◆ **Action item**: One number is the expected answer: the count of lines in the material below containing the word "teamIdsAttributePath".

Dataset content: Begin

(** * Validation of the SSO settings form ([fieldMap]) *)

(** ** The tables of fields *)

(** [fields]: the settings of each provider. *)
Definition fields : list (string * list string) :=
  [ ("github", ["clientId"; "clientSecret"; "teamIds"; "allowedOrganizations"]);
    ("google", ["clientId"; "clientSecret"; "allowedDomains"]);
    ("gitlab", ["clientId"; "clientSecret"; "allowedOrganizations"; "teamIds"]);
    ("azuread", ["clientId"; "clientSecret"; "authUrl"; "tokenUrl"; "scopes";
                 "allowedGroups"; "allowedDomains"]);
    ("okta", ["clientId"; "clientSecret"; "authUrl"; "tokenUrl"; "apiUrl";
              "roleAttributePath"; "allowedGroups"; "allowedDomains"]) ].

(** [SSOSettingsField]: a field name, or [{ name, dependsOn }]. *)
Inductive SSOSettingsField :=
| Field (name : string)
| DependentField (name dependsOn : string).

Definition field_name (f : SSOSettingsField) : string :=
  match f with Field name | DependentField name _ => name end.

(** An element of a [Section]: [{ name, id, hidden?, fields }]. *)
Record FormSection := {
  section_name : string;
  section_id : string;
  section_hidden : option bool;
  section_fields : list SSOSettingsField;
}.

(** The four sections of [sectionFields.generic_oauth]. *)
Definition general_settings : FormSection :=
  {| section_name := "General settings"; section_id := "general";
     section_hidden := None;
     section_fields :=
       [ Field "name"; Field "clientId"; Field "clientSecret";
         Field "authStyle"; Field "scopes"; Field "authUrl";
         Field "tokenUrl"; Field "apiUrl"; Field "allowSignUp";
         Field "autoLogin"; Field "signoutRedirectUrl" ] |}.

Definition user_mapping : FormSection :=
  {| section_name := "User mapping"; section_id := "user";
     section_hidden := None;
     section_fields :=
       [ Field "nameAttributePath"; Field "loginAttributePath";
         Field "emailAttributeName"; Field "emailAttributePath";
         Field "idTokenAttributeName"; Field "roleAttributePath";
         Field "roleAttributeStrict"; Field "allowAssignGrafanaAdmin";
         Field "skipOrgRoleSync" ] |}.

Definition extra_security_measures : FormSection :=
  {| section_name := "Extra security measures"; section_id := "extra";
     section_hidden := None;
     section_fields :=
       [ Field "allowedOrganizations"; Field "allowedDomains";
         Field "defineAllowedGroups";
         DependentField "allowedGroups" "defineAllowedGroups";
         DependentField "groupsAttributePath" "defineAllowedGroups";
         Field "defineAllowedTeamsIds";
         DependentField "teamIds" "defineAllowedTeamsIds";
         DependentField "teamsUrl" "defineAllowedTeamsIds";
         DependentField "teamIdsAttributePath" "defineAllowedTeamsIds";
         Field "usePkce"; Field "useRefreshToken" ] |}.

Definition tls : FormSection :=
  {| section_name := "TLS"; section_id := "tls";
     section_hidden := None;
     section_fields :=
       [ Field "configureTLS"; Field "tlsSkipVerifyInsecure";
         Field "tlsClientCert"; Field "tlsClientKey";
         Field "tlsClientCa" ] |}.

Definition generic_oauth_sections : list FormSection :=
  [general_settings; user_mapping; extra_security_measures; tls].

(** [sectionFields] *)
Definition sectionFields : list (string * list FormSection) :=
  [("generic_oauth", generic_oauth_sections)].

(** The property names of the object [fieldMap(provider)] returns, in the
    order of the literal; they are the same for every provider. *)
Definition fieldMap_keys : list string :=
[
  "clientId"; "clientSecret"; "allowedOrganizations"; "allowedDomains";
  "authUrl"; "authStyle"; "tokenUrl"; "scopes"; "allowedGroups"; "apiUrl";
  "roleAttributePath"; "name"; "allowSignUp"; "autoLogin";
  "signoutRedirectUrl"; "emailAttributeName"; "emailAttributePath";
  "nameAttributePath"; "loginAttributePath"; "idTokenAttributeName";
  "roleAttributeStrict"; "allowAssignGrafanaAdmin"; "skipOrgRoleSync";
  "defineAllowedGroups"; "defineAllowedTeamsIds"; "usePkce";
  "useRefreshToken"; "configureTLS"; "tlsClientCa"; "tlsClientCert";
  "tlsClientKey"; "tlsSkipVerifyInsecure"; "groupsAttributePath"; "teamsUrl";
  "teamIdsAttributePath"; "teamIds" ].

(** The field names of all sections of a provider's form, in order. *)
Definition section_field_names (sections : list FormSection) : list string :=
  field_name <$> concat (section_fields <$> sections).

(** ** Regular expressions *)

(** The regular expressions of the validators, matched by derivatives.  A
    pattern written between [^] and [$] (without the [m] flag) and used with
    [.test] accepts a string exactly when the whole string is in the
    language of the expression between the anchors. *)
Inductive regex :=
| Empty
| Eps
| Chr (class : ascii → bool)
| Seq (r1 r2 : regex)
| Alt (r1 r2 : regex)
| Star (r : regex).

Fixpoint nullable (r : regex) : bool :=
  match r with
  | Empty => false
  | Eps => true
  | Chr _ => false
  | Seq r1 r2 => nullable r1 && nullable r2
  | Alt r1 r2 => nullable r1 || nullable r2
  | Star _ => true
  end.

Fixpoint deriv (c : ascii) (r : regex) : regex :=
  match r with
  | Empty => Empty
  | Eps => Empty
  | Chr class => if class c then Eps else Empty
  | Seq r1 r2 =>
    Alt (Seq (deriv c r1) r2) (if nullable r1 then deriv c r2 else Empty)
  | Alt r1 r2 => Alt (deriv c r1) (deriv c r2)
  | Star r => Seq (deriv c r) (Star r)
  end.

Fixpoint matches (r : regex) (s : string) : bool :=
  match s with
  | EmptyString => nullable r
  | String c s => matches (deriv c r) s
  end.

(** The language of a regular expression. *)
Inductive lang : regex → string → Prop :=
| lang_Eps : lang Eps ""
| lang_Chr class c : class c = true → lang (Chr class) (String c "")
| lang_Seq r1 r2 s1 s2 :
    lang r1 s1 → lang r2 s2 → lang (Seq r1 r2) (s1 +:+ s2)
| lang_Alt_l r1 r2 s : lang r1 s → lang (Alt r1 r2) s
| lang_Alt_r r1 r2 s : lang r2 s → lang (Alt r1 r2) s
| lang_Star_nil r : lang (Star r) ""
| lang_Star_cons r s1 s2 :
    lang r s1 → lang (Star r) s2 → lang (Star r) (s1 +:+ s2).

(** [x?] and [x+] *)
Definition Opt (r : regex) : regex := Alt r Eps.
Definition Plus (r : regex) : regex := Seq r (Star r).

(** The class [\d]: the ASCII digits [0] to [9]. *)
Definition digit (c : ascii) : bool :=
  (48 <=? nat_of_ascii c)%nat && (nat_of_ascii c <=? 57)%nat.

Definition is_char (c : ascii) (c' : ascii) : bool :=
  bool_decide (c' = c).

(** A string of ASCII digits. *)
Fixpoint all_digits (s : string) : bool :=
  match s with
  | EmptyString => true
  | String c s => digit c && all_digits s
  end.

(** ** [isNumeric] and the validation of [teamIds] *)

(** [/^-?\d+$/.test(value)] *)
Definition isNumeric (value : string) : bool :=
  matches (Seq (Opt (Chr (is_char "-"%char))) (Plus (Chr digit))) value.

(** An element of a select field's value: [{ label?, value? }], with the
    string values that the options typed into the select carry. *)
Record SelectableValue := {
  sv_label : option string;
  sv_value : option string;
}.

Dataset content: End

◆ **Output for this task**: 2